== Input data ==
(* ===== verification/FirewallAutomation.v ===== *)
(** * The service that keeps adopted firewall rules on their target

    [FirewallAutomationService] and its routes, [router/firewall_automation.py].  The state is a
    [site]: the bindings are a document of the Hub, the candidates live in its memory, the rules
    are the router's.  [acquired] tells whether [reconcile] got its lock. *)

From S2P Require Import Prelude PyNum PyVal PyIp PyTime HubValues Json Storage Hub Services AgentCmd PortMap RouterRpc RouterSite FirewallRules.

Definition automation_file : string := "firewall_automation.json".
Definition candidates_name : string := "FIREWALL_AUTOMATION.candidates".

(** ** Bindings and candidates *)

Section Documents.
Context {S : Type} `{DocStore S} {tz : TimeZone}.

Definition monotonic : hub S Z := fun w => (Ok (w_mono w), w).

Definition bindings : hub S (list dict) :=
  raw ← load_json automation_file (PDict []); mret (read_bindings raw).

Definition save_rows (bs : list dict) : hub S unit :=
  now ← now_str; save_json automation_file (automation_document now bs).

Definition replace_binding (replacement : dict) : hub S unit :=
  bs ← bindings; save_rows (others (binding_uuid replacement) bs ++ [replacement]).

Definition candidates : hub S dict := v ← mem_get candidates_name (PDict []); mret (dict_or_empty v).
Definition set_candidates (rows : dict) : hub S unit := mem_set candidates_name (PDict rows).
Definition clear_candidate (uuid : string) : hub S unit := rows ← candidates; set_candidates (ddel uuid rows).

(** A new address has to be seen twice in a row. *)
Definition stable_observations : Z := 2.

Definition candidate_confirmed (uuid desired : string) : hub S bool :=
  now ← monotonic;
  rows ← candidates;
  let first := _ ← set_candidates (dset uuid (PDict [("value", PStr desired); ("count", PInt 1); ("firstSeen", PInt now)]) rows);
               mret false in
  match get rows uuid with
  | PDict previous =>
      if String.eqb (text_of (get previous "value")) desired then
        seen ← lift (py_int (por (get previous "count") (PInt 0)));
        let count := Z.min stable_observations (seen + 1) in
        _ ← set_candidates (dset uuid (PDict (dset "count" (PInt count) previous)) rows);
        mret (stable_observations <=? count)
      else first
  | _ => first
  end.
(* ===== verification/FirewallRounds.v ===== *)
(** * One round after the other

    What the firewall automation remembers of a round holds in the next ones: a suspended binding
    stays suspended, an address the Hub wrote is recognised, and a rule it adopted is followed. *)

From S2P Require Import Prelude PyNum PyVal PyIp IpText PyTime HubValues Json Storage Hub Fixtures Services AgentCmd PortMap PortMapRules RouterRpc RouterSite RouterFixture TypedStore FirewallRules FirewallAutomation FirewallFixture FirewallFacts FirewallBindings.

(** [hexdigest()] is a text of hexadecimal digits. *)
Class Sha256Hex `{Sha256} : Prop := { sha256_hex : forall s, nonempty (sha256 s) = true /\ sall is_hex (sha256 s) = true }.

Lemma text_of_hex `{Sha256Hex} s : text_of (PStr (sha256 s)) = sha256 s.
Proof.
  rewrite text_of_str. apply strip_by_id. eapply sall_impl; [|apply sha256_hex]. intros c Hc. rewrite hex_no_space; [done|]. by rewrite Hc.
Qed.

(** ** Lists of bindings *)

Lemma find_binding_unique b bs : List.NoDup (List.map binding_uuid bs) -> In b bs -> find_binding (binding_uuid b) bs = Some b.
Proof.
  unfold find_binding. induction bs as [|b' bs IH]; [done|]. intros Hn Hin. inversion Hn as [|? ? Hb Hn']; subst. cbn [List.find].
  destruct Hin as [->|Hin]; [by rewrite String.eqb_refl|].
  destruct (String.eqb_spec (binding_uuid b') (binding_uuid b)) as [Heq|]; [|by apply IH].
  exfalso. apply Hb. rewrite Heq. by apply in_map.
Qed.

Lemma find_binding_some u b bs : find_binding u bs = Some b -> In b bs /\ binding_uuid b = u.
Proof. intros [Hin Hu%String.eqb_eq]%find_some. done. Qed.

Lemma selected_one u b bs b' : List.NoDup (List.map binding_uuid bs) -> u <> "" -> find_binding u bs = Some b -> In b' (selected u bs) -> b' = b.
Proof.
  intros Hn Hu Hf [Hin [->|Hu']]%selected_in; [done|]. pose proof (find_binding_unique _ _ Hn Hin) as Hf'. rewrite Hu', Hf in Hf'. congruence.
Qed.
===
** Activity **
From first line to last, transcribe the material exactly.

** Response box **
(* ===== verification/FirewallAutomation.v ===== *)
(** * The service that keeps adopted firewall rules on their target

    [FirewallAutomationService] and its routes, [router/firewall_automation.py].  The state is a
    [site]: the bindings are a document of the Hub, the candidates live in its memory, the rules
    are the router's.  [acquired] tells whether [reconcile] got its lock. *)

From S2P Require Import Prelude PyNum PyVal PyIp PyTime HubValues Json Storage Hub Services AgentCmd PortMap RouterRpc RouterSite FirewallRules.

Definition automation_file : string := "firewall_automation.json".
Definition candidates_name : string := "FIREWALL_AUTOMATION.candidates".

(** ** Bindings and candidates *)

Section Documents.
Context {S : Type} `{DocStore S} {tz : TimeZone}.

Definition monotonic : hub S Z := fun w => (Ok (w_mono w), w).

Definition bindings : hub S (list dict) :=
  raw ← load_json automation_file (PDict []); mret (read_bindings raw).

Definition save_rows (bs : list dict) : hub S unit :=
  now ← now_str; save_json automation_file (automation_document now bs).

Definition replace_binding (replacement : dict) : hub S unit :=
  bs ← bindings; save_rows (others (binding_uuid replacement) bs ++ [replacement]).

Definition candidates : hub S dict := v ← mem_get candidates_name (PDict []); mret (dict_or_empty v).
Definition set_candidates (rows : dict) : hub S unit := mem_set candidates_name (PDict rows).
Definition clear_candidate (uuid : string) : hub S unit := rows ← candidates; set_candidates (ddel uuid rows).

(** A new address has to be seen twice in a row. *)
Definition stable_observations : Z := 2.

Definition candidate_confirmed (uuid desired : string) : hub S bool :=
  now ← monotonic;
  rows ← candidates;
  let first := _ ← set_candidates (dset uuid (PDict [("value", PStr desired); ("count", PInt 1); ("firstSeen", PInt now)]) rows);
               mret false in
  match get rows uuid with
  | PDict previous =>
      if String.eqb (text_of (get previous "value")) desired then
        seen ← lift (py_int (por (get previous "count") (PInt 0)));
        let count := Z.min stable_observations (seen + 1) in
        _ ← set_candidates (dset uuid (PDict (dset "count" (PInt count) previous)) rows);
        mret (stable_observations <=? count)
      else first
  | _ => first
  end.
(* ===== verification/FirewallRounds.v ===== *)
(** * One round after the other

    What the firewall automation remembers of a round holds in the next ones: a suspended binding
    stays suspended, an address the Hub wrote is recognised, and a rule it adopted is followed. *)

From S2P Require Import Prelude PyNum PyVal PyIp IpText PyTime HubValues Json Storage Hub Fixtures Services AgentCmd PortMap PortMapRules RouterRpc RouterSite RouterFixture TypedStore FirewallRules FirewallAutomation FirewallFixture FirewallFacts FirewallBindings.

(** [hexdigest()] is a text of hexadecimal digits. *)
Class Sha256Hex `{Sha256} : Prop := { sha256_hex : forall s, nonempty (sha256 s) = true /\ sall is_hex (sha256 s) = true }.

Lemma text_of_hex `{Sha256Hex} s : text_of (PStr (sha256 s)) = sha256 s.
Proof.
  rewrite text_of_str. apply strip_by_id. eapply sall_impl; [|apply sha256_hex]. intros c Hc. rewrite hex_no_space; [done|]. by rewrite Hc.
Qed.

(** ** Lists of bindings *)

Lemma find_binding_unique b bs : List.NoDup (List.map binding_uuid bs) -> In b bs -> find_binding (binding_uuid b) bs = Some b.
Proof.
  unfold find_binding. induction bs as [|b' bs IH]; [done|]. intros Hn Hin. inversion Hn as [|? ? Hb Hn']; subst. cbn [List.find].
  destruct Hin as [->|Hin]; [by rewrite String.eqb_refl|].
  destruct (String.eqb_spec (binding_uuid b') (binding_uuid b)) as [Heq|]; [|by apply IH].
  exfalso. apply Hb. rewrite Heq. by apply in_map.
Qed.

Lemma find_binding_some u b bs : find_binding u bs = Some b -> In b bs /\ binding_uuid b = u.
Proof. intros [Hin Hu%String.eqb_eq]%find_some. done. Qed.

Lemma selected_one u b bs b' : List.NoDup (List.map binding_uuid bs) -> u <> "" -> find_binding u bs = Some b -> In b' (selected u bs) -> b' = b.
Proof.
  intros Hn Hu Hf [Hin [->|Hu']]%selected_in; [done|]. pose proof (find_binding_unique _ _ Hn Hin) as Hf'. rewrite Hu', Hf in Hf'. congruence.
Qed.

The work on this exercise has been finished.